Motion-receptive fields are known to be center–surround antagonistic (e.g., Allman, Miezin, & McGuinness,
1985; Eifuku & Wurtz,
1998; Jones, Grieve, Wang, & Sillito,
2001; Nakayama & Loomis,
1972; Raiguel, van Hulle, Xiao, Marcar, & Orban,
1995; Tadin, Lappin, Gilroy, & Blake,
2003). At least in the motion extrastriate MT+ complex and the equivalent human cortical area hMT+ (Eifuku & Wurtz,
1998; Moutsiana et al.,
2011; Takemura et al.,
2012)—but also, though not systematically, in V1 (Heeger, Boynton, Demb, Seidemann, & Newsome,
1999; Jones et al.,
2001)—neurons' response to their preferred motion direction in the center of their receptive fields increases when the surround motion is in the opposite direction to that in the center and decreases when surround motion is in the same direction as that in the center. Moreover, the hMT+ response to a central moving patch encroached by a moving surround correlates with subjects' perceived speed of the central patch rather than with its physical speed relative to that of the surround (Takemura et al.,
2012).
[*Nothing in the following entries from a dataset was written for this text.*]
(* ===== verification/Uvm.v ===== *)
(** User memory: [allocuvm] and [deallocuvm] of vm.c on page tables that own
    their pages. *)

From stdpp Require Import functions base numbers list strings.
From S2P Require Import Xv6 Prelude Kstring Kalloc Vm PageTable.

Ltac vm_const := unfold KERNLINK, PGSIZE, KERNBASE, PHYSTOP, EXTMEM, DEVSPACE in *.

(** The page mapped at [va], by its kernel address. *)
Definition upage (m : mem) (pg va : Z) : Z := PTE_ADDR (entry m pg va) + KERNBASE.
(** The byte a process with page directory [pg] sees at [va]. *)
Definition ubyte (m : mem) (pg va : Z) : Z := m (upage m pg va + va mod 4096).

Section uvm.
Variable end_ : Z.
Hypothesis Hend : KERNBASE + EXTMEM <= end_.
Implicit Types (k : kmem) (free : list Z) (pg : Z) (t : thread) (w : list chan) (h : list lockid).

(** User pages are pages of their own, each mapped once. *)
Record uvm_ok k free pg : Prop := {
  uo_dir : pgdir_ok end_ k free pg;
  uo_page va : 0 <= va < KERNBASE -> present (entry (ram k) pg va) = true -> outside end_ k free pg (upage (ram k) pg va);
  uo_inj va va' : 0 <= va < KERNBASE -> 0 <= va' < KERNBASE ->
    present (entry (ram k) pg va) = true -> present (entry (ram k) pg va') = true ->
    upage (ram k) pg va = upage (ram k) pg va' -> va / 4096 = va' / 4096 }.

(** A page that is neither free nor part of the address space. *)
Definition apart k free pg (p : Z) : Prop :=
  outside end_ k free pg p /\ forall va, 0 <= va < KERNBASE -> present (entry (ram k) pg va) = true -> upage (ram k) pg va <> p.

Lemma entry_page m pg va va' : 0 <= va < 2 ^ 32 -> 0 <= va' < 2 ^ 32 -> va / 4096 = va' / 4096 -> entry m pg va = entry m pg va'.
Proof.
  intros Hv Hv' E. unfold entry. rewrite !PDX_div, !PTX_mod by done.
  replace (va / 4194304) with (va' / 4194304) by (Z.to_euclidean_division_equations; lia). by rewrite E.
Qed.

Lemma user_range va : 0 <= va < KERNBASE -> 0 <= va < 2 ^ 32.
Proof. vm_const. lia. Qed.

Lemma kernel_page_range p : page end_ p -> 0 <= p - KERNBASE /\ p - KERNBASE + 4096 <= 2 ^ 32 /\ (p - KERNBASE) mod 4096 = 0.
Proof. intros (H1 & H2 & H3). vm_const. split; [lia|]. split; [lia|]. Z.to_euclidean_division_equations. lia. Qed.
Taken together with such findings, the present perceived speed results suggest that the observed perceived duration dependency on perceived speed is mediated by the response strength (or, equivalently, by the amount of energy used to encode a stimulus; Eagleman,
2008; Pariyadath & Eagleman,
2007; Mayo & Sommer,
2012) of neural mechanisms at the hMT+ motion processing stage. The “amount of energy” account of duration perception belongs to the class of “intrinsic” (as opposed to “dedicated”) models of time perception, with some physiological support (see Eagleman,
2008; Ivry & Schlerf,
2008; Mayo & Sommer,
2012). The present findings comply with this view. Nonetheless, as noted by many (e.g., Eagleman,
2008; Gorea,
2011; Grondin,
2010; Ivry & Schlerf,
2008; van Wassenhove,
2009), the amount of energy cannot be the only substrate of our perception of short durations. For example, it cannot account for our capability of timing empty intervals (e.g., Grondin,
1993; Rammsayer,
2010), nor for a number of within- (e.g., Westheimer,
1999) and cross-modal (e.g., Roberts,
1982; van Wassenhove, Buonomano, Shimojo, & Shams,
2008) transfers of learned temporal estimation capabilities. In conjunction with the relevant physiological literature, the present report of duration modulation by perceived rather than by physical speed does, however, emphasize the significant contribution of early sensory mechanisms to our perception of time, at least partly indexed to their response strength.